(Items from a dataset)
══════════════════════════════

(* ===== verification/VfsWit.v ===== *)
(** Two drivers, a task with open files, and the calls that lead the code astray. *)

From Stdlib Require Import Ascii.
From stdpp Require Import base numbers gmap sorting list strings.
From S2P Require Import Prelude Queue Memory Mm MmInv MmSpec Sched Sem SemThms SemSpec Kmalloc.
From S2P Require Import Inode InodeTree InodeRep InodeInv InodeOps InodeCalls InodeSpec InodeWit.
From S2P Require Import Vfs VfsInv VfsOps VfsCalls VfsFiles VfsIo VfsTask VfsSpec.
From S2P Require Import SchedSpec.
From S2P Require Import MmLib.

#[local] Open Scope string_scope.
#[local] Open Scope Z_scope.

#[local] Instance wit_kmalloc : Kmalloc mm_state := mm_kmalloc 0x1000 3.
#[local] Instance wit_laws : KmallocLaws mm_state := mm_kmalloc_laws 0x1000 3 wit_pid.

(** ** Drivers that count how often they are opened and closed *)

Definition counts : Type := Z * Z.
Definition count_open : driver_fn counts := λ _ f d, (0, f, (fst d + 1, snd d)).
Definition count_close : driver_fn counts := λ _ f d, (0, f, (fst d, snd d + 1)).

(** The table at 0x700 reads nothing and writes everything; the one at 0x710 is busy. *)
Definition tables (p : Z) : file_operations counts :=
  if p =? 0x710 then
    {| op_open := Some (λ _ _ f d, (-16, f, d)); op_close := None; op_read := None; op_write := None;
       op_seek := None; op_ioctl := None |}
  else
    {| op_open := Some (λ _, count_open); op_close := Some count_close;
       op_read := Some (λ _ _ _ f d, (0, f, d)); op_write := Some (λ _ n _ f d, (n, f, d));
       op_seek := None; op_ioctl := None |}.

Lemma tables_ok p : ops_ok (tables p).
Proof.
  unfold tables. destruct (p =? 0x710); constructor; cbn; intros; simplify_eq; intros ??? ??? E; vm_compute in E; by simplify_eq.
Qed.

(** ** A run: the driver is registered, a task with a file list starts and opens it *)

Definition taken (r : option (Z * vfsst mm_state counts)) : vfsst mm_state counts :=
  match r with Some (_, st) => st | None => mk_vfs fs0 ∅ ∅ (0, 0) end.
Definition run (op : vfs_op) (st : vfsst mm_state counts) : vfsst mm_state counts := taken (vfs_exec tree0 tables op st).

Definition w0 : vfsst mm_state counts := mk_vfs fs0 ∅ ∅ (0, 0).
Definition w1 : vfsst mm_state counts := run (VRegister false "/dev/null" 0x700 0) w0.
Definition w2 : vfsst mm_state counts := run (VTask taskB) w1.
(** The running task waits for a signal. *)
Definition sem_b : semst :=
  match up_block_task taskA TSTATE_WAIT_SIG (sch (fs_sem (v_fs w2))) with
  | Some s => with_sched (fs_sem (v_fs w2)) s
  | None => fs_sem (v_fs w2)
  end.
Definition w3 : vfsst mm_state counts := run (VSwitch sem_b) w2.
Definition w4 : vfsst mm_state counts := run (VOpen "/dev/null" O_RDOK) w3.

Lemma after_run op st r : fst <$> vfs_exec tree0 tables op st = Some r → vfs_exec tree0 tables op st = Some (r, run op st).
Proof. unfold run. destruct (vfs_exec _ _ _ _) as [[y st']|]; [|done]. by intros [= ->]. Qed.

(** The list of the task, with the driver open at the descriptors of [fds]. *)
Definition list_b : Z := 0x2070.
Definition closed0 : file := mk_file 0 0 0 0.
Definition null0 : file := mk_file O_RDOK 0 0x2040 0.
Definition table_b (fs : list file) : gmap Z filelist := {[ list_b := mk_filelist 1 fs ]}.

Lemma run_register : vfs_exec tree0 tables (VRegister false "/dev/null" 0x700 0) w0 = Some (0, w1).
Proof. apply after_run. vm_compute. reflexivity. Qed.
Lemma run_task : vfs_exec tree0 tables (VTask taskB) w1 = Some (0, w2).
Proof. apply after_run. vm_compute. reflexivity. Qed.
Lemma run_switch : vfs_exec tree0 tables (VSwitch sem_b) w2 = Some (0, w3).
Proof. apply after_run. vm_compute. reflexivity. Qed.
Lemma run_open : vfs_exec tree0 tables (VOpen "/dev/null" O_RDOK) w3 = Some (0, w4).
Proof. apply after_run. vm_compute. reflexivity. Qed.

Lemma w1_lists : filelists w1 = ∅.
Proof. vm_compute. reflexivity. Qed.
Lemma w2_lists : filelists w2 = table_b (replicate 8 closed0).
Proof. vm_compute. reflexivity. Qed.
Lemma w3_lists : filelists w3 = table_b (replicate 8 closed0).
Proof. vm_compute. reflexivity. Qed.
Lemma w4_lists : filelists w4 = table_b (null0 :: replicate 7 closed0).
Proof. vm_compute. reflexivity. Qed.
Lemma w3_task : sched_getfiles w3 = list_b.
Proof. vm_compute. reflexivity. Qed.
Lemma w4_task : sched_getfiles w4 = list_b.
Proof. vm_compute. reflexivity. Qed.
Lemma w1_task : this_task (sch (fs_sem (v_fs w1))) = taskA ∧ default 0 (tcb_filelist w1 !! taskB) = 0.
Proof. split; vm_compute; reflexivity. Qed.
Lemma w1_alloc : alloc_ok tree0 w1.
Proof.
  intros p h. assert (E : fst <$> kzalloc FILELIST_SIZE (fs_heap (v_fs w1)) = Some list_b) by (vm_compute; reflexivity).
  intros Ez. rewrite Ez in E. injection E as ->. done.
Qed.
Lemma switch_sems k : semcount sem_b k = semcount (fs_sem (v_fs w2)) k.
Proof. unfold sem_b. by destruct (up_block_task _ _ _). Qed.
Lemma w3_inodes : inodes (v_fs w3) = inodes fs1 ∧ root_inode (v_fs w3) = root_inode fs1.
Proof. split; vm_compute; reflexivity. Qed.
Lemma w4_null : inodes (v_fs w4) !! 0x2040 = Some (with_crefs 1 null1).
Proof. vm_compute. reflexivity. Qed.
Lemma w4_users : default 0 (tcb_filelist w4 !! taskB) = list_b ∧ users (tcb_filelist w4) list_b = 1.
Proof. split; vm_compute; reflexivity. Qed.
Lemma w3_find : open_check tables w3 tree1 "/dev/null" O_RDOK = inr (0x2040, null1, []).
Proof. vm_compute. reflexivity. Qed.

Lemma sum_holds_length a l : sum_holds a l ≤ Z.of_nat (length l).
Proof.
  induction l as [|f l IH]; [done|]. change (sum_holds a (f :: l)) with (holds a f + sum_holds a l).
  pose proof (holds_range a f). cbn [length]. lia.
Qed.

Lemma room_b (st : vfsst mm_state counts) fs : filelists st = table_b fs → (length fs ≤ 8)%nat → room_for 8 norefs st.
Proof.
  intros E Hl a. rewrite E. unfold refs, fdrefs, table_b, norefs.
  rewrite <-insert_empty, msum_new by apply lookup_empty. cbn [fl_files].
  change (msum _ ∅) with 0. pose proof (sum_holds_length a fs). lia.
Qed.

Lemma room_none (st : vfsst mm_state counts) : filelists st = ∅ → room_for 8 norefs st.
Proof. by intros E a; rewrite E. Qed.

#[local] Opaque fs0 fs1 w1 w2 w3 w4 sem_b.

Lemma w0_start : vfs_start tree0 ∅ w0.
Proof. destruct fs0_start as (H1 & H2 & H3 & _ & H5). by split_and!. Qed.

Lemma w3_reached : vfs_reach tree0 tables norefs w0 w3.
Proof.
  eapply vfs_reach_step; [|  |exact run_switch].
  - eapply vfs_reach_step; [| |exact run_task].
    + eapply vfs_reach_step; [constructor| |exact run_register]. split; [by apply room_none|by apply slash_short].
    + split; [apply room_none, w1_lists|]. destruct w1_task as [E1 E2]. split; [exact E2|]. rewrite E1. split; [done|].
      exact w1_alloc.
  - split; [eapply room_b; [exact w2_lists|done]|]. exact switch_sems.
Qed.

Lemma w3_inv : ∃ G, vfs_inv tree0 w3 tree1 G norefs ∅.
Proof.
  destruct (vfs_reach_good tree0 tables tables_ok norefs ∅ w0 w3 (vfs_start_good tree0 ∅ w0 w0_start) w3_reached)
    as (t & G & Hv).
  exists G. pose proof (sh_tree _ _ _ _ (fi_shape _ _ _ _ _ (vi_fs _ _ _ _ _ (vf_files _ _ _ _ _ _ Hv)))) as Ht.
  destruct w3_inodes as [E1 E2]. rewrite E1, E2 in Ht. by rewrite (irep_unique _ _ _ _ fs1_tree Ht).
Qed.

Lemma w3_room : room norefs w3.
Proof. apply (room_less 8); [lia|]. eapply room_b; [exact w3_lists|done]. Qed.
Lemma w4_room : room norefs w4.
Proof. apply (room_less 8); [lia|]. eapply room_b; [exact w4_lists|done]. Qed.

Lemma w4_inv : ∃ G, vfs_inv tree0 w4 tree1 G norefs ∅.
Proof.
  destruct w3_inv as [G Hv]. exists G.
  destruct (open_run tree0 tables tables_ok "/dev/null" O_RDOK w3 tree1 G norefs ∅ Hv w3_room) as (r & st' & E & Hv' & _).
  pose proof run_open as E2. cbn [vfs_exec] in E2. rewrite E in E2. by destruct (some_pair _ _ _ _ E2) as [_ <-].
Qed.

Lemma w4_reached : vfs_reach tree0 tables norefs w0 w4.
Proof.
  eapply vfs_reach_step; [exact w3_reached| |exact run_open]. split; [|done]. eapply room_b; [exact w3_lists|done].
Qed.

Lemma w4_file : file_at (list_b, 0) w4 = Some null0.
Proof. vm_compute. reflexivity. Qed.

(** ** The theorems at this run *)

Lemma vfs_reachable_safe_witness :
  (∃ t G, fs_inv (v_fs w4) t G (fdrefs (filelists w4)) (dom (filelists w4) ∪ ∅)) ∧
  (∀ p f, file_at p w4 = Some f → f_inode f ≠ 0 →
     ∃ x, inodes (v_fs w4) !! f_inode f = Some x ∧ openable x = true ∧ i_crefs x = fdrefs (filelists w4) (f_inode f)) ∧
  (∀ l fl, filelists w4 !! l = Some fl → length (fl_files fl) = 8%nat ∧
     fl_crefs fl = users (tcb_filelist w4) l ∧ 1 ≤ fl_crefs fl) ∧
  (∀ op, vfs_legal tree0 norefs op w4 → is_Some (vfs_exec tree0 tables op w4)).
Proof. exact (vfs_reachable_safe tree0 tables tables_ok ∅ w0 w4 w0_start w4_reached). Defined.

Lemma open_correct_witness : ∃ ret st', open tree0 tables "/dev/null" O_RDOK w3 = Some (ret, st') ∧
  (all_open w3 list_b 0 ∧ ret = -1 ∧ failed EMFILE w3 st' ∨
   ∃ fd, opens tables w3 st' fd list_b null1 [] O_RDOK 0x2040 ret).
Proof.
  destruct w3_inv as [G Hv].
  destruct (open_correct tree0 tables tables_ok "/dev/null" O_RDOK w3 tree1 G norefs ∅ Hv w3_room)
    as (ret & st' & E & _ & _ & _ & Hc).
  rewrite w3_task, w3_find in Hc. exists ret, st'. exact (conj E Hc).
Defined.

Lemma close_correct_witness : ∃ ret st', close tree0 tables 0 w4 = Some (ret, st') ∧
  closes tables w4 st' (list_b, 0) null0 (with_crefs 1 null1) ret.
Proof.
  destruct w4_inv as [G Hv].
  destruct (close_correct tree0 tables tables_ok 0 w4 tree1 G norefs ∅ Hv) as (ret & st' & G' & E & _ & _ & _ & Hc).
  { unfold is_int. lia. }
  rewrite w4_task in Hc. cbn [Z.leb Z.ltb Z.eqb Z.compare andb negb] in Hc. destruct Hc as (f & Hf & Hc).
  rewrite w4_file in Hf. injection Hf as <-. cbn [f_inode null0 Z.eqb] in Hc. destruct Hc as (x & Hx & Hc & _).
  rewrite w4_null in Hx. injection Hx as <-. exists ret, st'. exact (conj E Hc).
Defined.

Lemma w4_open0 f : open_file w4 0 f → f = null0.
Proof. intros (_ & Hf & _). rewrite w4_task in Hf. rewrite w4_file in Hf. by injection Hf. Qed.

Lemma w4_opened : open_file w4 0 null0.
Proof. unfold open_file. rewrite w4_task. split; [lia|]. split; [exact w4_file|]. intros E0. discriminate E0. Qed.

Lemma dup2_correct_witness : ∃ ret st', dup2 tree0 tables 0 3 w4 = Some (ret, st') ∧
  dups tables w4 st' (list_b, 3) null0 (with_crefs 1 null1) closed0 ret.
Proof.
  destruct w4_inv as [G Hv].
  destruct (dup2_correct tree0 tables tables_ok 0 3 w4 tree1 G norefs ∅ Hv w4_room) as (ret & st' & G' & E & _ & _ & _ & Hc).
  1, 2: unfold is_int; lia.
  rewrite w4_task in Hc. cbn [Z.leb Z.ltb Z.eqb Pos.eqb Z.compare andb negb] in Hc.
  exists ret, st'. split; [exact E|]. destruct Hc as [[Hn _]|(f1 & ->%w4_open0 & Hc)].
  - destruct (Hn null0 w4_opened).
  - destruct Hc as (f2 & x1 & Hf2 & Hx & Hc).
    assert (E3 : file_at (list_b, 3) w4 = Some closed0) by (vm_compute; reflexivity).
    rewrite E3 in Hf2. injection Hf2 as <-. cbn [f_inode null0] in Hx. rewrite w4_null in Hx. injection Hx as <-. exact Hc.
Defined.

Lemma transfer_correct_witness :
  (∃ st', transfer tables true 0 0 10 w4 = Some (-1, st') ∧ failed EBADF w4 st') ∧
  (∃ ret st', transfer tables false 0 0 10 w4 = Some (ret, st') ∧
     runs (λ _ f d, (0, f, d)) (λ r _, r) w4 st' (list_b, 0) null0 (with_crefs 1 null1) ret).
Proof.
  destruct w4_inv as [G Hv].
  pose proof (transfer_correct tree0 tables tables_ok true 0 0 10 w4 tree1 G norefs ∅ Hv) as Hw.
  pose proof (transfer_correct tree0 tables tables_ok false 0 0 10 w4 tree1 G norefs ∅ Hv) as Hr.
  rewrite w4_task in Hw, Hr. cbn [Z.leb Z.ltb Z.eqb Z.compare andb negb] in Hw, Hr.
  destruct Hw as (ret & st' & E & _ & f & Hf & Hw); [unfold is_int; lia|].
  destruct Hr as (ret2 & st2 & E2 & _ & f2 & Hf2 & Hr); [unfold is_int; lia|].
  rewrite w4_file in Hf, Hf2. injection Hf as <-. injection Hf2 as <-. cbn [f_inode null0 Z.eqb] in Hw, Hr.
  destruct Hw as (x & Hx & Hw). destruct Hr as (x2 & Hx2 & Hr). rewrite w4_null in Hx, Hx2.
  injection Hx as <-. injection Hx2 as <-. split; [|exists ret2, st2; exact (conj E2 Hr)].
  destruct Hw as [-> Hw]. exists st'. exact (conj E Hw).
Defined.

Lemma sched_releasefiles_correct_witness : ∃ st', sched_releasefiles tree0 tables taskB w4 = Some (0, st') ∧
  default 0 (tcb_filelist st' !! taskB) = 0 ∧ filelists st' !! list_b = None.
Proof.
  destruct w4_inv as [G Hv].
  destruct (sched_releasefiles_correct tree0 tables tables_ok taskB w4 tree1 G norefs ∅ Hv) as (st' & G' & E & _ & H1 & H2).
  cbv zeta in H2. destruct w4_users as [E1 E2]. rewrite E1, E2 in H2. exists st'. split; [exact E|].
  split; [apply H1; discriminate|apply H2; [discriminate|discriminate|reflexivity]].
Defined.

Lemma open_close_witness : ∃ ret st2 p, close tree0 tables 0 w4 = Some (ret, st2) ∧
  filelists st2 = put_file (list_b, 0) (mk_file 0 0 0 p) (filelists w3) ∧
  ∀ b x, inodes (v_fs w3) !! b = Some x → ∃ y, inodes (v_fs st2) !! b = Some y ∧ kind y = kind x ∧ i_crefs y = i_crefs x.
Proof.
  destruct w3_inv as [G Hv].
  destruct (open_close tree0 tables tables_ok "/dev/null" O_RDOK w3 tree1 G norefs ∅ 0 w4 Hv w3_room run_open)
    as (_ & ret & st2 & p & E & _ & H1 & H2); [lia|].
  rewrite w3_task in H1. exists ret, st2, p. exact (conj E (conj H1 H2)).
Defined.

(** ** Where the code goes astray *)

Definition errno_b (st : vfsst mm_state counts) : Z :=
  pterrno (get (sch (fs_sem (v_fs st))) (this_task (sch (fs_sem (v_fs st))))).

(** Descriptor 5 is not open: lseek() and ioctl() succeed on it. *)
Theorem closed_descriptor_succeeds :
  file_at (list_b, 5) w4 = Some closed0 ∧ fst <$> lseek tables 5 7 SEEK_SET w4 = Some 0 ∧
  fst <$> ioctl tables 5 1 2 w4 = Some 0.
Proof. split; [vm_compute; reflexivity|]. split; vm_compute; reflexivity. Qed.

(** fcntl() loses what it computes: the new descriptor, which is 3, and the flags. *)
Theorem fcntl_loses_result :
  fst <$> fcntl tree0 0 F_DUPFD 3 w4 = Some 0 ∧
  file_at (list_b, 3) (taken (fcntl tree0 0 F_DUPFD 3 w4)) = Some null0 ∧
  fst <$> fcntl tree0 0 F_GETFL 0 w4 = Some 0 ∧ f_oflags null0 = 1.
Proof. split; [vm_compute; reflexivity|]. split; [vm_compute; reflexivity|]. by split; [vm_compute; reflexivity|]. Qed.

(** A descriptor out of range makes fcntl() return a positive number. *)
Theorem fcntl_positive_error : fst <$> fcntl tree0 9 F_GETFL 0 w4 = Some EBADF ∧ 0 < EBADF.
Proof. by split; [vm_compute; reflexivity|]. Qed.

(** F_SETFL makes a file that was opened for reading writable. *)
Theorem setfl_changes_access :
  fst <$> write tables 0 0 10 w4 = Some (-1) ∧
  fst <$> write tables 0 0 10 (run (VFcntl 0 F_SETFL O_WROK) w4) = Some 10.
Proof. split; vm_compute; reflexivity. Qed.

(** dup() does not open the driver again, but both descriptors close it; dup2() opens it. *)
Theorem dup_unbalanced :
  v_dev (run (VClose 1) (run (VClose 0) (run (VDup 0) w4))) = (1, 2) ∧
  v_dev (run (VClose 1) (run (VClose 0) (run (VDup2 0 1) w4))) = (2, 2).
Proof. split; vm_compute; reflexivity. Qed.

(** When all descriptors are in use dup() leaves EINVAL in errno, not EMFILE. *)
Theorem dup_errno :
  let full := Nat.iter 7 (run (VDup 0)) w4 in
  fst <$> dup tree0 0 full = Some (-1) ∧ errno_b (run (VDup 0) full) = EINVAL ∧ EINVAL ≠ EMFILE.
Proof. by split; [vm_compute; reflexivity|]; split; [vm_compute; reflexivity|]. Qed.

(** A negative minimum makes F_DUPFD look at descriptors below the table. *)
Theorem dupfd_negative : fcntl tree0 0 F_DUPFD (-1) w4 = None.
Proof. vm_compute. reflexivity. Qed.

(** dup2() returns 0, not the descriptor. *)
Theorem dup2_returns_zero :
  fst <$> dup2 tree0 tables 0 3 w4 = Some 0 ∧ file_at (list_b, 3) (run (VDup2 0 3) w4) = Some null0.
Proof. split; vm_compute; reflexivity. Qed.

══════════════════════════════

What you will do: Above are some lines. Repeat exactly, and only, those from the line that has "Lemma w1_alloc : alloc_ok tree0 w1." through the line that has "Proof. unfold sem_b.".

Result:
Lemma w1_alloc : alloc_ok tree0 w1.
Proof.
  intros p h. assert (E : fst <$> kzalloc FILELIST_SIZE (fs_heap (v_fs w1)) = Some list_b) by (vm_compute; reflexivity).
  intros Ez. rewrite Ez in E. injection E as ->. done.
Qed.
Lemma switch_sems k : semcount sem_b k = semcount (fs_sem (v_fs w2)) k.
Proof. unfold sem_b. by destruct (up_block_task _ _ _). Qed.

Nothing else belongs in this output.